Jean-Paul Sartre (1905-1980)
L'Idiot de la famille, première partie : "La constitution"

Entre 1955 et 1970. Manuscrits autographes et dactylographies. 1 415 f., 27 x 21 cm
BNF, Manuscrits, fonds Sartre

"Mon étude a connu trois ou quatre versions avant celle qui paraît aujourd'hui et qui a été réécrite de fond en comble en 1968-1970", explique Sartre en 1971, au moment de la publication des deux premiers tomes (Situations X, p. 93). Le manuscrit de la première partie, "La constitution" - 1 415 feuillets -, est constitué de plusieurs ensembles, extraits probablement de ces versions antérieures, comme en témoignent encres, plumes et papiers, auxquels s'ajoutent des fragments d'anciennes dactylographies. C'est probablement au moment de la reprise de 1968 que la subdivision a été établie, certains titres reportés après coup et des feuillets écrits ou réécrits. Il est aisé de reconnaître dans certains feuillets très travaillés, qui ne remplissent pas la page, l'écriture des Mots et, en revanche, celle de la Critique de la raison dialectique dans d'autres sans rature, où la plume court de la première à la dernière ligne. "Le livre a été écrit au fil de la plume : la forme la plus simple et la plus courante est la meilleure ; si quelquefois le style apparaît, c'est parce qu'on ne peut pas dire autrement qu'en style certaines choses du type "indisable" ou difficiles à dire. Le sens du style dans Les Mots, c'est que le livre est un adieu à la littérature : un objet qui se conteste soi-même doit être écrit le mieux possible.

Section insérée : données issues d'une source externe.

(** C16: the MAC learning table, with its hash buckets and its lists of free and
    used entries, implements a list of at most 1024 stations in order of use: every
    operation terminates without touching an entry that is not there, keeps the
    links consistent, and does to the list what the specification says.  Learning
    moves the station to the end, and replaces the least recently seen one if the
    table is full; a tag is returned exactly if the port of the station changed; a
    lookup gives the port on which the station was last seen; expiry removes the
    stations at the front whose time is over. *)
Theorem mac_learning_refines c ml : ml_ok ml → call_ok c ml →
  wp (run_call c ml) (λ '(r, ml'), ml_ok ml' ∧ (observe c r, stations ml') = spec_call c (stations ml)).
Proof.
  intros Hok Hc. destruct c as [now mac vlan port|dst vlan| |now]; simpl in *.
  - destruct (eth_addr_is_multicast mac) eqn:Em.
    + unfold mac_learning_learn. by rewrite Em.
    + destruct Hc as [Hp Hr]. eapply wp_mono; [by apply learn_refines|].
      intros [r ml'] (Hok' & -> & ->). split; [done|].
      by destruct (bool_decide _).
  - apply wp_bind. eapply wp_mono; [by apply lookup_refines|]. by intros p ->.
  - apply wp_bind. eapply wp_mono; [by apply flush_refines|]. intros ml' [? E]. simpl. by rewrite E.
  - apply wp_bind. eapply wp_mono; [by apply run_refines|]. intros [ml' set'] [? E]. simpl. by rewrite E.
Qed.

(** ** A table with two stations *)

Definition ex_mac (x : Z) : list Z := [0; 0x1b; 0x21; 0; 0; x].
Definition ex_table : mac_learning :=
  mac_learning_create (λ _, mk_mac_entry 0 [] 0 0 0) 42 (repeat 5 10).

Lemma ex_random : Forall (λ r, 0 <= r < 2 ^ 16) (repeat 5 10) ∧ Exists makes_tag (repeat 5 10).
Proof. split; [repeat constructor; lia|]. apply Exists_cons. left. unfold makes_tag. done. Qed.

(** ** Revalidation *)

Lemma find_filter {A} (p q : A → bool) l :
  (∀ x, p x = true → q x = false) → find p (filter (λ x, q x = false) l) = find p l.
Proof.
  intros H. induction l as [|x l IH]; [done|]. destruct (q x) eqn:Eq.
  - rewrite filter_cons_False by congruence. simpl. destruct (p x) eqn:Ep; [|done].
    by rewrite H in Eq.
  - rewrite filter_cons_True by done. simpl. by rewrite IH.
Qed.
Lemma inside_wf b : inside p0 b → wf b.
Proof. intros [H1 H2 H3]. unfold wf, allocated in *. rewrite H1. lia. Qed.

Lemma int_range b off n :
  inside p0 b → 0 <= int_at (base b) off n < 256 ^ Z.of_nat n.
Proof. intros [-> _ _]. by apply int_at_range. Qed.

Lemma land_range x y n : 0 <= n → 0 <= x < 2 ^ n → 0 <= x .& y < 2 ^ n.
Proof.
  intros Hn Hx. assert ((x .& y) mod 2 ^ n = x .& y) as <-.
  { rewrite <-Z.land_ones by lia. rewrite <-Z.land_assoc, (Z.land_comm y), Z.land_assoc.
    rewrite Z.land_ones by lia. by rewrite (Z.mod_small x). }
  apply Z.mod_pos_bound. lia.
Qed.

(** A VLAN identifier in network order is never the value for no VLAN. *)
Lemma vlan_id_not_none x : x .& htons VLAN_VID_MASK ≠ htons OFP_VLAN_NONE.
Proof.
  intros H. assert (Z.testbit (x .& htons VLAN_VID_MASK) 4 = true) as Hb by by rewrite H.
  rewrite Z.land_spec in Hb. change (Z.testbit (htons VLAN_VID_MASK) 4) with false in Hb.
  by rewrite andb_false_r in Hb.
Qed.

Definition same_l2 (f f' : flow) : Prop :=
  dl_vlan f' = dl_vlan f ∧ dl_type f' = dl_type f ∧ in_port f' = in_port f.

Lemma extract_l4_spec b packet f :
  inside p0 b → flow_range f →
  wp (extract_l4 b packet f) (λ '(f', packet'),
    flow_range f' ∧ same_l2 f f' ∧
    (∃ o7, packet' = packet <| l7 := o7 |>) ∧
    (nw_proto f' = IP_TYPE_TCP → (data b + 20 ≤ data p0 + size p0)%nat) ∧
    (nw_proto f' = IP_TYPE_UDP → (data b + 8 ≤ data p0 + size p0)%nat) ∧
    (nw_proto f' = IP_TYPE_ICMP → (data b + 4 ≤ data p0 + size p0)%nat)).
Proof.
  intros Hin Hf. pose proof (inside_wf b Hin) as Hb. pose proof (in_end _ _ Hin) as Hend.
  unfold wf, allocated in Hb. unfold extract_l4.
  assert (∃ o7, packet = packet <| l7 := o7 |>) as Hp by (exists (l7 packet); by destruct packet).
  destruct (Z.eqb_spec (nw_proto f) IP_TYPE_TCP) as [E|E1];
    [|destruct (Z.eqb_spec (nw_proto f) IP_TYPE_UDP) as [E|E2];
      [|destruct (Z.eqb_spec (nw_proto f) IP_TYPE_ICMP) as [E|E3]]].
  - wp_step. apply wp_pull_tcp; [by apply inside_wf|intros n Hn|].
    + assert (inside p0 (pulled b n)) as Hin' by (by apply inside_pulled; [lia|]).
      unfold o_tcp_src, o_tcp_dst. do 2 wp_step; [simpl; lia|]. do 2 wp_step; [simpl; lia|].
      wp_step. pose proof (int_range _ (data b + 0) 2 Hin').
      pose proof (int_range _ (data b + 2) 2 Hin').
      split_and!; [by destruct Hf; split|done|eauto|simpl; lia|simpl; rewrite E; done..].
    + wp_step. split_and!; [by destruct Hf; split|done|done|done..].
  - wp_step. apply wp_try_pull; intros Hn.
    + unfold UDP_HEADER_LEN, o_udp_src, o_udp_dst in *.
      assert (inside p0 (pulled b 8)) as Hin' by (by apply inside_pulled; [lia|]).
      do 2 wp_step; [simpl; lia|]. do 2 wp_step; [simpl; lia|].
      wp_step. pose proof (int_range _ (data b + 0) 2 Hin').
      pose proof (int_range _ (data b + 2) 2 Hin').
      split_and!; [by destruct Hf; split|done|eauto|simpl; rewrite E; try done..]; simpl; lia.
    + wp_step. split_and!; [by destruct Hf; split|done|done|done..].
  - wp_step. apply wp_try_pull; intros Hn.
    + unfold ICMP_HEADER_LEN in *. do 2 wp_step; [simpl; lia|]. do 2 wp_step; [simpl; lia|].
      wp_step. pose proof (htons_range (int_at (base (pulled b 4)) (data b) 1)).
      pose proof (htons_range (int_at (base (pulled b 4)) (data b + 1) 1)).
      split_and!; [by destruct Hf; split|done|eauto|simpl; rewrite E; try done..]; simpl; lia.
    + wp_step. split_and!; [by destruct Hf; split|done|done|done..].
  - wp_step. split_and!; done.
Qed.
(* ===== verification/SwitchFlowFacts.v ===== *)
(** * Matching: what keys denote

    A key denotes the set of packets (flows) it matches.  The theorems say that
    the comparisons of switch-flow.c decide membership and overlap of these sets,
    that address wildcards are prefixes, and that a key without wildcards denotes
    a single flow, which is what lets the hash table compare bytes. *)

From S2P Require Import Prelude Ofp Ofpbuf Flow FlowFacts SwitchFlow.
Import Ofp Ofpbuf Flow FlowFacts SwitchFlow.

Module SwitchFlowFacts.

(** Address [x] agrees with [y] on the bits of [mask]. *)
Definition agrees (mask x y : Z) : Prop := (x .^ y) .& mask = 0.

Definition wild (w bit : Z) : Prop := w .& bit ≠ 0.

(** The flows that a key with wildcards [w] and address masks denotes. *)
Record fields_agree (w src_mask dst_mask : Z) (a b : flow) : Prop := {
  fa_in_port : wild w OFPFW_IN_PORT ∨ in_port a = in_port b;
  fa_dl_vlan : wild w OFPFW_DL_VLAN ∨ dl_vlan a = dl_vlan b;
  fa_dl_vlan_pcp : wild w OFPFW_DL_VLAN_PCP ∨ dl_vlan_pcp a = dl_vlan_pcp b;
  fa_dl_src : wild w OFPFW_DL_SRC ∨ dl_src a = dl_src b;
  fa_dl_dst : wild w OFPFW_DL_DST ∨ dl_dst a = dl_dst b;
  fa_dl_type : wild w OFPFW_DL_TYPE ∨ dl_type a = dl_type b;
  fa_nw_tos : wild w OFPFW_NW_TOS ∨ nw_tos a = nw_tos b;
  fa_nw_proto : wild w OFPFW_NW_PROTO ∨ nw_proto a = nw_proto b;
  fa_nw_src : agrees src_mask (nw_src a) (nw_src b);
  fa_nw_dst : agrees dst_mask (nw_dst a) (nw_dst b);
  fa_tp_src : wild w OFPFW_TP_SRC ∨ tp_src a = tp_src b;
  fa_tp_dst : wild w OFPFW_TP_DST ∨ tp_dst a = tp_dst b;
}.

Definition denotes (k : sw_flow_key) (f : flow) : Prop :=
  fields_agree (wildcards k) (nw_src_mask k) (nw_dst_mask k) f (kflow k).

Lemma truth_spec x : truth x = true ↔ x ≠ 0.
Proof. unfold truth. rewrite negb_true_iff, Z.eqb_neq. done. Qed.

Lemma wild_or w bit (b : bool) P :
  (b = true ↔ P) → (truth (w .& bit) || b = true ↔ wild w bit ∨ P).
Proof. intros H. rewrite orb_true_iff, truth_spec, H. done. Qed.

Lemma agrees_spec mask x y : negb (truth ((x .^ y) .& mask)) = true ↔ agrees mask x y.
Proof. unfold truth, agrees. rewrite negb_involutive, Z.eqb_eq. done. Qed.

Lemma eth_addr_equals_spec a b : eth_addr_equals a b = true ↔ a = b.
Proof. apply bool_decide_eq_true. Qed.

Lemma flow_fields_match_spec a b w sm dm :
  flow_fields_match a b w sm dm = true ↔ fields_agree w sm dm a b.
Proof.
  unfold flow_fields_match. rewrite !andb_true_iff, !agrees_spec.
  rewrite !(wild_or _ _ (_ =? _) _ (Z.eqb_eq _ _)).
  rewrite !(wild_or _ _ (eth_addr_equals _ _) _ (eth_addr_equals_spec _ _)).
  split; [|intros []; tauto].
  intros H. decompose [and] H. by split.
Qed.

(** ** Overlap *)

Lemma wild_lor w1 w2 bit : wild (w1 .| w2) bit ↔ wild w1 bit ∨ wild w2 bit.
Proof.
  unfold wild. rewrite Z.land_lor_distr_l.
  pose proof (Z.lor_eq_0_iff (w1 .& bit) (w2 .& bit)) as H.
  destruct (decide (w1 .& bit = 0)); destruct (decide (w2 .& bit = 0)); tauto.
Qed.
#[export] Instance wild_dec w bit : Decision (wild w bit).
Proof. unfold wild. apply _. Defined.

(** The address that has the bits of [a] under its mask and those of [b]
    elsewhere. *)
Definition merge_addr (ma a b : Z) : Z := (a .& ma) .| Z.ldiff b ma.

Lemma merge_addr_agrees ma mb a b :
  agrees (ma .& mb) a b → agrees ma (merge_addr ma a b) a ∧ agrees mb (merge_addr ma a b) b.
Proof.
  unfold agrees, merge_addr. intros H.
  assert (∀ n, 0 <= n → Z.testbit a n ≠ Z.testbit b n →
            Z.testbit ma n && Z.testbit mb n = false) as Hbit.
  { intros n Hn Hne. assert (Z.testbit ((a .^ b) .& (ma .& mb)) n = false) as Hz
      by (rewrite H; apply Z.bits_0).
    rewrite !Z.land_spec, Z.lxor_spec in Hz.
    by destruct (Z.testbit a n), (Z.testbit b n). }
  split; apply Z.bits_inj'; intros n Hn; specialize (Hbit n Hn);
    rewrite Z.bits_0, Z.land_spec, Z.lxor_spec, Z.lor_spec, Z.land_spec, Z.ldiff_spec;
    destruct (Z.testbit a n), (Z.testbit b n), (Z.testbit ma n), (Z.testbit mb n);
    simpl in *; try done; by exfalso; discriminate (Hbit ltac:(done)).
Qed.

Lemma agrees_common ma mb x a b : agrees ma x a → agrees mb x b → agrees (ma .& mb) a b.
Proof.
  unfold agrees. intros H1 H2. apply Z.bits_inj'. intros n Hn.
  assert (Z.testbit ((x .^ a) .& ma) n = false) as B1 by (rewrite H1; apply Z.bits_0).
  assert (Z.testbit ((x .^ b) .& mb) n = false) as B2 by (rewrite H2; apply Z.bits_0).
  rewrite !Z.land_spec, Z.lxor_spec in *. rewrite Z.bits_0.
  by destruct (Z.testbit x n), (Z.testbit a n), (Z.testbit b n), (Z.testbit ma n),
    (Z.testbit mb n).
Qed.

Definition pick {A} (w bit : Z) (wild_value fixed : A) : A :=
  if decide (wild w bit) then wild_value else fixed.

Si le Flaubert ressemble aux Mots par endroits, c'est parce qu'après cinquante ans d'écriture, on finit par être imbu de son propre style et que certaines formules viennent spontanément, sans aucun travail." (Situations X, p. 93-94.) À la différence des Mots, dont les manuscrits ont été épurés jusqu'à la version finale, ceux des trois parties de L'Idiot de la famille sont restés dans leur intégralité, puisque les manuscrits des tomes II et III, également volumineux, présentent eux aussi des traces de strates d'écriture plus ancienne et déjà foliotée. Par donation, dation, acquisition la version définitive de cette somme vertigineuse est conservée dans sa presque totalité au département des Manuscrits, mais comme pour d'autres grands textes de Sartre, des feuillets de brouillons ont été dispersés par centaines.